**How to complete this task:**
Could you return the entire listing below exactly as written?

**Supplied material:**
Lemma initial_load_ok members o : loads_ok members o (initial_load members o).
Proof.
  unfold initial_load, loads_ok, owned.
  assert (Hgen : forall l load, dom load = dom members ->
    dom (fold_left count_owner l load) = dom members /\
    forall m n', fold_left count_owner l load !! m = Some n' ->
      exists n, load !! m = Some n /\ n' = n + Z.of_nat (length (filter (fun x => x = m) l))).
  { clear o. induction l as [|x l IH]; intros load Hd.
    { split; [done|]. intros m n' H. exists n'. cbn. split; [done|lia]. }
    cbn [fold_left]. assert (Hd1 : dom (count_owner load x) = dom members).
    { unfold count_owner. destruct (load !! x) eqn:E; [|done]. rewrite dom_insert_L.
      apply elem_of_dom_2 in E. set_solver. }
    destruct (IH _ Hd1) as [Hd2 Hv]. split; [done|]. intros m n' (n & Hn & ->)%Hv.
    unfold count_owner in Hn. rewrite filter_cons. destruct (decide (x = m)) as [->|Hne].
    - destruct (load !! m) as [c|] eqn:E; [|by rewrite E in Hn]. rewrite lookup_insert_eq in Hn.
      injection Hn as <-. exists c. split; [done|]. cbn. lia.
    - exists n. split; [|done]. destruct (load !! x) eqn:E; [|done]. by rewrite lookup_insert_ne in Hn. }
  destruct (Hgen (map snd (entries_of o)) ((fun _ => 0) <$> members)) as [Hd H]; [apply dom_fmap_L|].
  split; [done|]. intros m n (n0 & Hn0 & ->)%H. rewrite lookup_fmap in Hn0.
  destruct (members !! m); [|done]. injection Hn0 as <-. rewrite Z.add_0_l. f_equal.
  rewrite entries_of_perm. clear. induction (map_to_list o) as [|[k x] l IH]; [done|].
  cbn [map]. rewrite !filter_cons. cbn [snd]. destruct (decide (x = m)); cbn [length]; auto.
Qed.

(** ** The least loaded subscriber *)

Lemma min_by_key_spec {A} (key : A -> Z * bytes) l best :
  let m := min_by_key key best l in
  (m = best \/ m ∈ l) /\ (key m).1 <= (key best).1 /\ forall x, x ∈ l -> (key m).1 <= (key x).1.
Proof.
  revert best. induction l as [|x l IH]; intros best; cbn zeta.
  { cbn. split; [by left|]. split; [lia|]. intros x ?%not_elem_of_nil. done. }
  cbn [min_by_key]. set (best' := match key_cmp _ _ with Gt => x | _ => best end).
  assert (Hb : (best' = best \/ best' = x) /\ (key best').1 <= (key best).1 /\ (key best').1 <= (key x).1).
  { unfold best'. change (key_cmp (key best) (key x)) with
      (match Z.compare (key best).1 (key x).1 with Eq => bytes_cmp (key best).2 (key x).2 | c => c end).
    destruct (Z.compare_spec (key best).1 (key x).1); [|split; [by left|lia]|split; [by right|lia]].
    destruct (bytes_cmp _ _); (split; [|lia]); auto. }
  destruct (IH best') as (Hin & Hle & Hall). destruct Hb as (Hb1 & Hb2 & Hb3). split; [|split].
  - destruct Hin as [->|Hin]; [destruct Hb1 as [->| ->]; [by left|right; by left]|right; by right].
  - lia.
  - intros y [->|Hy]%elem_of_cons; [lia|auto].
Qed.

Lemma least_loaded_spec members load t :
  match least_loaded members load t with
  | Some m => subscribes members m t /\
              forall m', subscribes members m' t -> load_of load m <= load_of load m'
  | None => forall m, ~ subscribes members m t
  end.
Proof.
  unfold least_loaded. pose proof (elem_of_subscribers members t) as Hsub.
  destruct (subscribers members t) as [|m ms].
  { intros m Hm%Hsub. by apply not_elem_of_nil in Hm. }
  destruct (min_by_key_spec (fun m => (load_of load m, m)) ms m) as (Hin & Hle & Hall). cbn in *. split.
  - apply Hsub. destruct Hin as [-> |Hin]; [by left|by right].
  - intros m' Hm'%Hsub. apply elem_of_cons in Hm' as [->|Hm']; auto.
Qed.

(** ** Filling *)

Definition state_ok (members : Members) (topics : Topics) (s : Owner * Load) : Prop :=
  owners_ok members topics s.1 /\ loads_ok members s.1 s.2.

Lemma loads_ok_of members o load m : loads_ok members o load -> is_Some (members !! m) ->
  load_of load m = Z.of_nat (owned o m).
Proof.
  intros [Hd H] Hm. unfold load_of. apply elem_of_dom in Hm. rewrite <- Hd in Hm.
  apply elem_of_dom in Hm as [n Hn]. rewrite Hn. by apply H.
Qed.

Lemma loads_ok_insert members o load k m :
  loads_ok members o load -> o !! k = None -> is_Some (members !! m) ->
  loads_ok members (<[k := m]> o) (add_load load m 1).
Proof.
  intros Hl Hk Hm. pose proof (loads_ok_of _ _ _ _ Hl Hm) as Hload. destruct Hl as [Hd H].
  apply elem_of_dom in Hm. split; unfold add_load.
  - rewrite dom_insert_L. set_solver.
  - intros m' n. rewrite owned_insert by done. unfold bit. destruct (decide (m = m')) as [->|Hne].
    + rewrite lookup_insert_eq. intros [= <-]. lia.
    + rewrite lookup_insert_ne by done. intros ->%H. lia.
Qed.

**Task result:**
Lemma initial_load_ok members o : loads_ok members o (initial_load members o).
Proof.
  unfold initial_load, loads_ok, owned.
  assert (Hgen : forall l load, dom load = dom members ->
    dom (fold_left count_owner l load) = dom members /\
    forall m n', fold_left count_owner l load !! m = Some n' ->
      exists n, load !! m = Some n /\ n' = n + Z.of_nat (length (filter (fun x => x = m) l))).
  { clear o. induction l as [|x l IH]; intros load Hd.
    { split; [done|]. intros m n' H. exists n'. cbn. split; [done|lia]. }
    cbn [fold_left]. assert (Hd1 : dom (count_owner load x) = dom members).
    { unfold count_owner. destruct (load !! x) eqn:E; [|done]. rewrite dom_insert_L.
      apply elem_of_dom_2 in E. set_solver. }
    destruct (IH _ Hd1) as [Hd2 Hv]. split; [done|]. intros m n' (n & Hn & ->)%Hv.
    unfold count_owner in Hn. rewrite filter_cons. destruct (decide (x = m)) as [->|Hne].
    - destruct (load !! m) as [c|] eqn:E; [|by rewrite E in Hn]. rewrite lookup_insert_eq in Hn.
      injection Hn as <-. exists c. split; [done|]. cbn. lia.
    - exists n. split; [|done]. destruct (load !! x) eqn:E; [|done]. by rewrite lookup_insert_ne in Hn. }
  destruct (Hgen (map snd (entries_of o)) ((fun _ => 0) <$> members)) as [Hd H]; [apply dom_fmap_L|].
  split; [done|]. intros m n (n0 & Hn0 & ->)%H. rewrite lookup_fmap in Hn0.
  destruct (members !! m); [|done]. injection Hn0 as <-. rewrite Z.add_0_l. f_equal.
  rewrite entries_of_perm. clear. induction (map_to_list o) as [|[k x] l IH]; [done|].
  cbn [map]. rewrite !filter_cons. cbn [snd]. destruct (decide (x = m)); cbn [length]; auto.
Qed.

(** ** The least loaded subscriber *)

Lemma min_by_key_spec {A} (key : A -> Z * bytes) l best :
  let m := min_by_key key best l in
  (m = best \/ m ∈ l) /\ (key m).1 <= (key best).1 /\ forall x, x ∈ l -> (key m).1 <= (key x).1.
Proof.
  revert best. induction l as [|x l IH]; intros best; cbn zeta.
  { cbn. split; [by left|]. split; [lia|]. intros x ?%not_elem_of_nil. done. }
  cbn [min_by_key]. set (best' := match key_cmp _ _ with Gt => x | _ => best end).
  assert (Hb : (best' = best \/ best' = x) /\ (key best').1 <= (key best).1 /\ (key best').1 <= (key x).1).
  { unfold best'. change (key_cmp (key best) (key x)) with
      (match Z.compare (key best).1 (key x).1 with Eq => bytes_cmp (key best).2 (key x).2 | c => c end).
    destruct (Z.compare_spec (key best).1 (key x).1); [|split; [by left|lia]|split; [by right|lia]].
    destruct (bytes_cmp _ _); (split; [|lia]); auto. }
  destruct (IH best') as (Hin & Hle & Hall). destruct Hb as (Hb1 & Hb2 & Hb3). split; [|split].
  - destruct Hin as [->|Hin]; [destruct Hb1 as [->| ->]; [by left|right; by left]|right; by right].
  - lia.
  - intros y [->|Hy]%elem_of_cons; [lia|auto].
Qed.

Lemma least_loaded_spec members load t :
  match least_loaded members load t with
  | Some m => subscribes members m t /\
              forall m', subscribes members m' t -> load_of load m <= load_of load m'
  | None => forall m, ~ subscribes members m t
  end.
Proof.
  unfold least_loaded. pose proof (elem_of_subscribers members t) as Hsub.
  destruct (subscribers members t) as [|m ms].
  { intros m Hm%Hsub. by apply not_elem_of_nil in Hm. }
  destruct (min_by_key_spec (fun m => (load_of load m, m)) ms m) as (Hin & Hle & Hall). cbn in *. split.
  - apply Hsub. destruct Hin as [-> |Hin]; [by left|by right].
  - intros m' Hm'%Hsub. apply elem_of_cons in Hm' as [->|Hm']; auto.
Qed.

(** ** Filling *)

Definition state_ok (members : Members) (topics : Topics) (s : Owner * Load) : Prop :=
  owners_ok members topics s.1 /\ loads_ok members s.1 s.2.

Lemma loads_ok_of members o load m : loads_ok members o load -> is_Some (members !! m) ->
  load_of load m = Z.of_nat (owned o m).
Proof.
  intros [Hd H] Hm. unfold load_of. apply elem_of_dom in Hm. rewrite <- Hd in Hm.
  apply elem_of_dom in Hm as [n Hn]. rewrite Hn. by apply H.
Qed.

Lemma loads_ok_insert members o load k m :
  loads_ok members o load -> o !! k = None -> is_Some (members !! m) ->
  loads_ok members (<[k := m]> o) (add_load load m 1).
Proof.
  intros Hl Hk Hm. pose proof (loads_ok_of _ _ _ _ Hl Hm) as Hload. destruct Hl as [Hd H].
  apply elem_of_dom in Hm. split; unfold add_load.
  - rewrite dom_insert_L. set_solver.
  - intros m' n. rewrite owned_insert by done. unfold bit. destruct (decide (m = m')) as [->|Hne].
    + rewrite lookup_insert_eq. intros [= <-]. lia.
    + rewrite lookup_insert_ne by done. intros ->%H. lia.
Qed.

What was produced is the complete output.